Вот что бы я сделал не откладывая. После вывода войск многие части, в том числе самые прославленные, были выведены в ТуркВО и САВО. Я бы договорился с Узбекистаном, чтобы все знамена полков вернулись в Москву. Для военных это очень важно. Тогда можно было бы создать при Министерстве обороны структуру, которая могла бы хранить знамена и координировать работу ветеранских организаций. И под эгидой ее важнейшей задачей стала бы запись, сбор и научная обработка воспоминаний.
Это давно пора начинать, пока все еще живы и всё помнят. Еще лет 10–15 — и много важнейших фактов будет утрачено.
Многое можно сделать с использованием архивов Министерства обороны, в том числе в Подольске. И надо всячески поощрять встречи ветеранов частей, оказывать им организационную и финансовую помощь.
Поскольку у нас уже изданы военными историками многотомные истории Первой мировой и Второй мировой войн, надо начинать и работу над самой подробной историей Афганской войны. Очень хорошую книгу по истории Афганской войны написал генерал-майор Александр Ляховский, хотя это не академический труд. За рубежом тоже изданы работы на эту тему. В том числе — и воспоминания командиров отрядов моджахедов. Ну, понятно, у них своя интерпретация. Но ведь многие факты они могут, не имея источников, просто не знать и даже менять. Там свой интерес, а у нас свой. Эта работа тоже давно назрела. Я вообще поддерживаю все, что касается памяти и истории.
— Самым активным из ветеранских сообществ, если судить по количеству воспоминаний и публикаций, оказались именно афганцы. Участники войн в Чечне и других регионах не так заметны. Песни афганцев составляют основу фольклора ветеранов. Есть ли у вас объяснение?
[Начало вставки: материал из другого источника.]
(* ===== verification/StaleDrives.v ===== *)
(** * The clean-up of stale virtual drives (operations/stale_virtual_drives.go)

    A scan of the virtual drives on every targeted ssdproxy finds those no allocation claims. They are removed
    only on request, after the same set was found twice in a row, and only those still unclaimed in a list of the
    containers read afresh. The proxies, the node agent and the API server answer through [answers]; the hash of
    the fingerprint is a parameter; events and logging are left out. *)

From coqutil Require Import Datatypes.RecordSetters.
From stdpp Require Import relations.
From S2P Require Import Prelude Float64 Fmt Types Sizing Ports Strategies VirtualDrives Api Campaign VidSync.
Import TriangleBracketNotations.
Import VidSync(virtual_drives).

Module StaleDrives.

(** ** Data *)

(** [ssdproxy.VirtualDrive] *)
Record ProxyDrive : Type := mkProxyDrive {
  pd_VirtualUUID : string; pd_PhysicalUUID : string; pd_ClusterGUID : string; pd_SizeGB : Z }.

Record scannedVID : Type := mkScanned { sv_node : string; sv_vd : ProxyDrive }.

Definition StaleVidCategoryDeadCluster : string := "dead_cluster".
Definition StaleVidCategoryLiveClusterUnclaimed : string := "live_cluster_unclaimed".

Record StaleVirtualDriveInfo : Type := mkStale {
  si_Node : string; si_PhysicalUUID : string; si_VirtualUUID : string; si_OwnerClusterGUID : string;
  si_SizeGB : Z; si_Category : string }.

Record StaleVirtualDrivesResult : Type := mkResult {
  ScannedNodes : Z;
  StaleCount : Z;
  StaleTiB : float64;
  SkippedPendingCount : Z;
  Fingerprint : string;
  DeletionEligible : bool;
  StaleVids : list StaleVirtualDriveInfo;
  Deleted : list string;
  r_Err : string }.

Definition zero_result : StaleVirtualDrivesResult := mkResult 0 0 f_zero 0 "" false [] [] "".

Record CleanStaleVirtualDrivesPayload : Type := mkPayload {
  NodeSelector : gmap string string; OnlyNonExistingClusters : bool; DeleteStaleVids : bool }.

(** The only change outside: a virtual drive removed from a proxy through the agent of a node. *)
Inductive action : Type :=
  | RemoveVirtualDrive (node proxyUID vid : string).

Abbreviation call := (campaign_call StaleVirtualDrivesResult action).
Abbreviation log := (campaign_log StaleVirtualDrivesResult action).
Abbreviation machine := (campaign_machine StaleVirtualDrivesResult action).
Abbreviation owner := (campaign_owner StaleVirtualDrivesResult).

(** What is read: by [Scan], and again by [MaybeDelete] ([s_Again...]). A proxy is known by the UID of its container. *)
Record answers : Type := mkAnswers {
  s_Payload : CleanStaleVirtualDrivesPayload;
  s_PodNamespace : res string string;
  s_Proxies : res string (list Container);
  s_SelectedNodes : res string (list string);
  s_UID : Container -> string;
  s_Containers : res string (list Container);
  s_ClusterIDs : res string (list string);
  s_Token : res string unit;
  s_AgentPod : string -> res string unit;
  s_Listing : string -> res string (list ProxyDrive);
  s_AgainContainers : res string (list Container);
  s_AgainToken : res string unit;
  s_AgainAgentPod : string -> res string unit;
  s_Call : log -> call -> option api_error }.

(** ** The decisions *)

(** The VIDs the drives of allocations claim, and the physical drives of those that have no VID yet. *)
Definition claimed_vids (vds : list VirtualDrive) : list string :=
  vd_VirtualUUID <$> filter (fun vd => vd_VirtualUUID vd <> "") vds.
Definition pending_physical (vds : list VirtualDrive) : list string :=
  vd_PhysicalUUID <$> filter (fun vd => vd_VirtualUUID vd = "") vds.

(** The virtual drives of all containers, of any state. *)
Definition all_virtual_drives (cs : list Container) : list VirtualDrive := concat (virtual_drives <$> cs).

Definition buildClaimedSet (containers : res string (list Container)) : res string (list string * list string) :=
  match containers with
  | Err e => Err (wrap "failed to list WekaContainers (uncached)" e)
  | Ok cs => Ok (claimed_vids (all_virtual_drives cs), pending_physical (all_virtual_drives cs))
  end.

Definition buildLiveClusterGUIDs (ids : res string (list string)) : res string (list string) :=
  match ids with
  | Err e => Err (wrap "failed to list WekaClusters (uncached)" e)
  | Ok ids => Ok (filter (fun guid => guid <> "") ids)
  end.

Definition category (liveGUIDs : list string) (d : ProxyDrive) : string :=
  if decide (pd_ClusterGUID d ∈ liveGUIDs) then StaleVidCategoryLiveClusterUnclaimed else StaleVidCategoryDeadCluster.

Definition stale_before (a b : StaleVirtualDriveInfo) : bool :=
  if decide (si_Node a = si_Node b) then str_lt (si_VirtualUUID a) (si_VirtualUUID b) else str_lt (si_Node a) (si_Node b).

(** The loop, before the sort. [sort.Slice] leaves the order of entries with one node and VID open; here they keep theirs. *)
Fixpoint collect_stale (scanned : list scannedVID) (claimed pendingPhysical liveGUIDs : list string) (onlyNonExisting : bool)
    : list StaleVirtualDriveInfo * Z :=
  match scanned with
  | [] => ([], 0)
  | s :: scanned =>
      let d := sv_vd s in
      let '(stale, skippedPending) := collect_stale scanned claimed pendingPhysical liveGUIDs onlyNonExisting in
      if decide (pd_VirtualUUID d ∈ claimed) then (stale, skippedPending)
      else if decide (pd_PhysicalUUID d ∈ pendingPhysical) then (stale, skippedPending + 1)
      else if onlyNonExisting && negb (bool_decide (category liveGUIDs d = StaleVidCategoryDeadCluster)) then (stale, skippedPending)
      else (mkStale (sv_node s) (pd_PhysicalUUID d) (pd_VirtualUUID d) (pd_ClusterGUID d) (pd_SizeGB d) (category liveGUIDs d) :: stale,
            skippedPending)
  end.

Definition computeStaleVids (scanned : list scannedVID) (claimed pendingPhysical liveGUIDs : list string) (onlyNonExisting : bool)
    : list StaleVirtualDriveInfo * Z :=
  let '(stale, skippedPending) := collect_stale scanned claimed pendingPhysical liveGUIDs onlyNonExisting in
  (sort_by stale_before stale, skippedPending).

Definition deletionEligible (staleCount : Z) (currentFingerprint previousFingerprint : string) : bool :=
  bool_decide (staleCount > 0 /\ currentFingerprint <> "" /\ currentFingerprint = previousFingerprint).

(** The line of one drive in what is hashed. *)
Definition newline : string := String (Ascii.ascii_of_nat 10) EmptyString.
Definition fingerprint_line (s : StaleVirtualDriveInfo) : string :=
  String.append (si_Node s) (String.append "|" (String.append (si_VirtualUUID s) (String.append "|"
    (String.append (si_OwnerClusterGUID s) newline)))).

Definition fingerprint_text (stale : list StaleVirtualDriveInfo) : string :=
  foldr (fun s text => String.append (fingerprint_line s) text) "" stale.

(** ** The operation *)

(** [hash]: the hex digits of the SHA-256 sum. [manual]: there is a progress callback. *)
Section operation.
Context (hash : string -> string) (manual : bool) (ans : answers).

Definition fingerprintStaleVids (stale : list StaleVirtualDriveInfo) : string :=
  match stale with [] => "" | _ :: _ => hash (fingerprint_text stale) end.

(** What the scan has found so far: the nodes, the proxy of each VID, the drives and the errors. *)
Record scan_state : Type := mkScan {
  sc_Nodes : gset string; sc_Proxy : gmap string string; sc_Scanned : list scannedVID; sc_Errs : list string }.

Definition scan_target (st : scan_state) (t : targetProxy) : scan_state :=
  let uid := s_UID ans (t_container t) in
  let failed (e : string) := mkScan (sc_Nodes st) (sc_Proxy st) (sc_Scanned st)
                               (sc_Errs st ++ [Sprintf "node %s: %s" [ArgS (t_node t); ArgS e]]) in
  match s_AgentPod ans (t_node t) with
  | Err e => failed e
  | Ok _ =>
      match s_Listing ans uid with
      | Err e => failed e
      | Ok vids => mkScan ({[ t_node t ]} ∪ sc_Nodes st)
                     (foldl (fun m d => <[pd_VirtualUUID d := uid]> m) (sc_Proxy st) vids)
                     (sc_Scanned st ++ (mkScanned (t_node t) <$> vids)) (sc_Errs st)
      end
  end.

Definition scan_targets (targets : list targetProxy) : scan_state := foldl scan_target (mkScan ∅ ∅ [] []) targets.

(** The result of a scan and the proxies of the VIDs, or the error it returns. *)
Definition Scan : res string (StaleVirtualDrivesResult * gmap string string) :=
  let? targets := resolveTargetProxies (s_PodNamespace ans) (s_Proxies ans) (NodeSelector (s_Payload ans)) (s_SelectedNodes ans) in
  let? claims := buildClaimedSet (s_Containers ans) in
  let? liveGUIDs := buildLiveClusterGUIDs (s_ClusterIDs ans) in
  let? _ := match s_Token ans with Ok t => Ok t | Err e => Err (wrap "failed to get node agent token" e) end in
  let st := scan_targets targets in
  let '(stale, skippedPending) :=
    computeStaleVids (sc_Scanned st) claims.1 claims.2 liveGUIDs (OnlyNonExistingClusters (s_Payload ans)) in
  let totalGB := foldl (fun total s => total + si_SizeGB s) 0 stale in
  Ok (mkResult (Z.of_nat (size (sc_Nodes st))) (len stale) (f_div (f_of_int totalGB) (f_of_int 1024)) skippedPending
        (fingerprintStaleVids stale) false stale []
        (if decide (sc_Errs st <> []) then String.append "scan errors: " (strings_Join (sc_Errs st) "; ") else ""),
      sc_Proxy st).

Definition EvaluateStability (previous : option StaleVirtualDrivesResult) (r : StaleVirtualDrivesResult) : StaleVirtualDrivesResult :=
  if decide (r_Err r <> "") then r
  else r <| DeletionEligible := deletionEligible (StaleCount r) (Fingerprint r) (default "" (Fingerprint <$> previous)) |>.

(** The loop over the stale drives: those removed and the errors. *)
Fixpoint remove_stale (claimed pendingPhysical : list string) (proxyOf : gmap string string) (stale : list StaleVirtualDriveInfo)
    (m : machine) : list string * list string * machine :=
  match stale with
  | [] => ([], [], m)
  | s :: stale =>
      let vid := si_VirtualUUID s in
      let failed (e : string) (m : machine) :=
        let '(deleted, errs, m) := remove_stale claimed pendingPhysical proxyOf stale m in
        (deleted, Sprintf "%s: %s" [ArgS vid; ArgS e] :: errs, m) in
      if decide (vid ∈ claimed) then remove_stale claimed pendingPhysical proxyOf stale m
      else if decide (si_PhysicalUUID s ∈ pendingPhysical) then remove_stale claimed pendingPhysical proxyOf stale m
      else
        let uid := default "" (proxyOf !! vid) in
        if decide (uid = "") then failed "no scanned proxy UID" m
        else match s_AgainAgentPod ans (si_Node s) with
        | Err e => failed (Sprintf "node agent pod: %s" [ArgS e]) m
        | Ok _ =>
            match do_call (s_Call ans) (Act (RemoveVirtualDrive (si_Node s) uid vid)) m with
            | (Some e, m) => failed (error_text e) m
            | (None, m) =>
                let '(deleted, errs, m) := remove_stale claimed pendingPhysical proxyOf stale m in (vid :: deleted, errs, m)
            end
        end
  end.

Definition MaybeDelete (proxyOf : gmap string string) (m : machine) : machine * outcome :=
  let r := results m in
  if negb (DeleteStaleVids (s_Payload ans)) || bool_decide (StaleCount r = 0) || bool_decide (r_Err r <> "") then (m, Proceed)
  else if negb (DeletionEligible r) then
    if manual then
      match do_call (s_Call ans) (PersistProgress r) m with
      | (Some e, m) => (m, PlainError (wrap "failed to persist intermediate stale-VID result" (error_text e)))
      | (None, m) => (m, WaitError "stale virtual drive set not yet stable; re-confirming next cycle")
      end
    else (m, Proceed)
  else match buildClaimedSet (s_AgainContainers ans) with
  | Err e => (m, PlainError (wrap "failed to re-validate claimed set before removal" e))
  | Ok (claimed, pendingPhysical) =>
      match s_AgainToken ans with
      | Err e => (m, PlainError (wrap "failed to get node agent token for removal" e))
      | Ok _ =>
          let '(deleted, errs, m) := remove_stale claimed pendingPhysical proxyOf (StaleVids r) m in
          let m := update (fun r => r <| Deleted := deleted |>) m in
          (if decide (errs <> []) then
             update (fun r => r <| r_Err := String.append "removal errors: " (strings_Join errs "; ") |>) m else m, Proceed)
      end
  end.

(** The steps of [GetSteps]. *)
Definition pass (o : owner) : machine * outcome :=
  if decide (ow_Status o = "Done") then (mkMachine zero_result [], Proceed)
  else match Scan with
  | Err e => (mkMachine zero_result [], PlainError e)
  | Ok (r, proxyOf) =>
      match MaybeDelete proxyOf (mkMachine (EvaluateStability (ow_Result o) r) []) with
      | (m, Proceed) =>
          match do_call (s_Call ans) (MarkDone (results m)) m with
          | (None, m) => (m, Proceed)
          | (Some e, m) => (m, PlainError (error_text e))
          end
      | stopped => stopped
      end
  end.
End operation.

(** Node names and UUIDs hold neither of the separators of the fingerprint. *)
Fixpoint clean (s : string) : bool :=
  match s with
  | EmptyString => true
  | String c s => negb (Ascii.eqb c (Ascii.ascii_of_nat 124)) && negb (Ascii.eqb c (Ascii.ascii_of_nat 10)) && clean s
  end.

Definition clean_answers (ans : answers) : Prop :=
  (forall cs c, s_Proxies ans = Ok cs -> c ∈ cs -> clean (GetNodeAffinity c) = true) /\
  forall uid ds d, s_Listing ans uid = Ok ds -> d ∈ ds -> clean (pd_VirtualUUID d) = true /\ clean (pd_ClusterGUID d) = true.

(** A pass of the manual operation that may be cut short; what is stored is read back as it was. *)
Definition cleanup_step (hash : string -> string) : owner * log -> owner * log -> Prop :=
  cut_pass (fun r => r) clean_answers (fun ans o => calls (pass hash true ans o).1).

End StaleDrives.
— С песнями все понятно: мужчина раскрывается в самые тяжелые моменты, когда опасность рядом. Поэтому и популярны у нас военные и тюремные песни. А если говорить об активности поколения, надо себя спросить: почему после Великой Отечественной войны такого не было? У тех ветеранов меньше воспоминаний и поводов для стихов было? Да потому, что не было открытости в обществе.
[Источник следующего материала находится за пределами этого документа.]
#[local] Instance any_preorder : PreOrder (fun _ _ : owner => True).
Proof. by split. Qed.

Lemma cleanup_run hash o h :
  rtc (cleanup_step hash) (created, []) (o, h) ->
  holds_fingerprinted hash o /\ audit (fun r => r) (stores hash) created h /\ o = apply_log (fun r => r) created h.
Proof.
  intros Hr.
  assert (holds_fingerprinted hash o /\ True /\ exists l, audit (fun r => r) (stores hash) created l /\
    o = apply_log (fun r => r) created l /\ h = [] ++ l) as (Hi & _ & l & Ha & Ho & Hh); [|by simpl in Hh; subst l].
  eapply (cut_pass_run (fun r => r) (stores hash) clean_answers _ (holds_fingerprinted hash) (fun _ _ => True)); [..|exact Hr].
  - intros o1 [c [a|]] Hi Hs; (split; [|done]); [by destruct c|]. destruct c; simpl in *; try done; intros ? [= <-]; exact Hs.
  - intros ans o1 Hc _. by apply stores_audit, pass_stores.
  - done.
Qed.

(** What is stored in an operation that is not done was stored as progress. *)
Lemma cleanup_stored_progress hash (l : log) r :
  audit (fun r => r) (stores hash) created l -> ow_Status (apply_log (fun r => r) created l) <> "Done" ->
  ow_Result (apply_log (fun r => r) created l) = Some r -> (PersistProgress r : call, None) ∈ l.
Proof.
  induction l as [|[c a] l IH] using rev_ind; [done|]. rewrite audit_app. unfold apply_log in *. rewrite foldl_app.
  intros [Ha [Hc _]]. simpl in Hc |- *. destruct c as [r'|r'|r'|x]; [..|done|]; destruct a as [a|]; simpl; intros Hs Hr;
    try (apply elem_of_app; left; by apply IH); try done. injection Hr as ->. apply elem_of_app. right. by apply list_elem_of_singleton.
Qed.

(** Two stale sets with a fingerprint are the same drives when it is the same. *)
Lemma same_fingerprint hash r r' :
  (forall x y, hash x = hash y -> x = y) -> fingerprinted hash r -> fingerprinted hash r' ->
  Fingerprint r = Fingerprint r' -> Fingerprint r <> "" -> stale_key <$> StaleVids r = stale_key <$> StaleVids r'.
Proof.
  intros Hinj [Hf Hc] [Hf' Hc'] E Hne. apply fingerprint_text_inj; [done..|]. apply Hinj. rewrite E in Hne. rewrite Hf, Hf' in E.
  rewrite Hf' in Hne. unfold fingerprintStaleVids in *. destruct (StaleVids r), (StaleVids r'); try done.
Qed.

(** C24: In every run of the manual clean-up, whatever its passes are answered and wherever they are cut short, a pass
    removes a virtual drive only when deletion was asked for, its scan was complete, an earlier pass stored a scan
    that found the same stale drives on the same nodes of the same owners, and the drive is stale in this scan and
    neither claimed nor on a physical drive that waits for a VID in the list of containers read after it. SHA-256 is
    taken to have no collisions. *)
Theorem removal_confirmed_twice hash o h ans node uid vid a :
  (forall x y, hash x = hash y -> x = y) ->
  rtc (cleanup_step hash) (created, []) (o, h) -> clean_answers ans ->
  (Act (RemoveVirtualDrive node uid vid), a) ∈ calls (pass hash true ans o).1 ->
  exists r proxyOf prev cs s,
    Scan hash ans = Ok (r, proxyOf) /\ r_Err r = "" /\ DeleteStaleVids (s_Payload ans) = true /\
    ow_Result o = Some prev /\ (PersistProgress prev, None) ∈ h /\
    stale_key <$> StaleVids prev = stale_key <$> StaleVids r /\
    s ∈ StaleVids r /\ si_Node s = node /\ si_VirtualUUID s = vid /\ proxyOf !! vid = Some uid /\
    s_AgainContainers ans = Ok cs /\ (vid ∉ claimed_vids (all_virtual_drives cs)) /\
    (si_PhysicalUUID s ∉ pending_physical (all_virtual_drives cs)).
Proof.
  intros Hinj Hrun Hc Hin. destruct (cleanup_run _ _ _ Hrun) as (Hi & Ha & Ho).
  assert (ow_Status o <> "Done") as Hnd.
  { intros E. unfold pass in Hin. rewrite decide_True in Hin by done. by apply not_elem_of_nil in Hin. }
  destruct (pass_removal _ _ _ _ _ _ _ _ Hin) as (r & proxyOf & prev & cs & Hs & He & Hd & Hp & Hfp & Hne & Hcs & Hu & Hpx & s & Hx).
  exists r, proxyOf, prev, cs, s. destruct Hx as (Hsin & Hn & Hv & Hncl & Hnp). split_and!; try done.
  - subst o. by eapply cleanup_stored_progress.
  - apply (same_fingerprint hash); try done; [by apply Hi| |by rewrite Hfp].
    split; [by eapply Scan_fingerprint|by eapply Scan_clean].
Qed.

(** ** A scan of one proxy *)

(** The container of a proxy, or of drives with these virtual drives. *)
Definition sd_container (name : string) (vds : list VirtualDrive) : Container := {|
  cn_Name := name; cn_Namespace := "operator"; cn_CreationTimestamp := 1; cn_Deleted := false; cn_OwnerReferences := [];
  cn_Spec := {| cs_Mode := if decide (vds = []) then "ssdproxy" else "drive"; cs_Image := "image"; cs_State := ContainerStateActive;
    cs_CpuPolicy := ""; cs_NumCores := 1; cs_ExtraCores := 0; cs_Resources := None; cs_Hugepages := 1000;
    cs_HugepagesOffset := 0; cs_HugepagesSize := "2Mi"; cs_NumDrives := len vds; cs_DriveCapacity := 100;
    cs_ContainerCapacity := 0; cs_DriveTypesRatio := None; cs_NodeAffinity := "n1"; cs_RotatePod := false;
    cs_NodeSelector := ∅; cs_DpdkBaseMemoryMb := 0 |};
  cn_Status := {| cst_Status := "Running"; cst_ManagementIps := []; cst_NodeAffinity := "n1";
    cst_LastAppliedImage := "image"; cst_ClusterContainerID := None; cst_PodOutdated := false;
    cst_Allocations := Some (mkAllocations [] (mkPortAlloc 0 0) vds) |} |}.

(** The proxy has three drives: one is claimed, one is of no allocation, and one is on the physical drive of an
    allocation that waits for its VID. *)
Definition sd_answers (cs : list Container) : answers := {|
  s_Payload := mkPayload ∅ false true; s_PodNamespace := Ok "operator"; s_Proxies := Ok [sd_container "proxy" []];
  s_SelectedNodes := Ok []; s_UID := fun _ => "uid"; s_Containers := Ok cs; s_ClusterIDs := Ok ["guid"];
  s_Token := Ok tt; s_AgentPod := fun _ => Ok tt;
  s_Listing := fun _ => Ok [mkProxyDrive "v1" "p1" "guid" 100; mkProxyDrive "v2" "p1" "guid" 100; mkProxyDrive "l3" "p3" "guid" 100];
  s_AgainContainers := Ok cs; s_AgainToken := Ok tt; s_AgainAgentPod := fun _ => Ok tt; s_Call := fun _ _ => None |}.

Definition sd_claims : list VirtualDrive := [mkVirtual "v1" "v1" "p1" 100 "" "TLC"; mkVirtual "" "l3" "p3" 100 "" "TLC"].
Definition sd_cluster : list Container := [sd_container "drives" sd_claims].

Lemma sd_clean cs : clean_answers (sd_answers cs).
Proof.
  split; [by intros ? c [= <-] ->%list_elem_of_singleton|]. intros uid ds d [= <-] Hd.
  set_unfold in Hd. by destruct Hd as [->|[->|[->|[]]]].
Qed.

Definition sd_pass (hash : string -> string) (o : owner) : log := calls (pass hash true (sd_answers sd_cluster) o).1.
Definition sd_run : owner * log :=
  whole_passes (fun r => r) (fun ans o => calls (pass (fun s => s) true ans o).1) [sd_answers sd_cluster] (created, []).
Попробовали бы ветераны 150-й дивизии создать такую организацию, да еще издать мемуары! Их бы в НКВД всех отправили. Позволялась только, образно говоря, генеральская правда, тщательно отредактированная. А нам повезло, спасибо Горбачеву. Если бы не было перестройки, ни одной ветеранской общественной организации не было бы создано. А они и есть главные места хранения нашей памяти.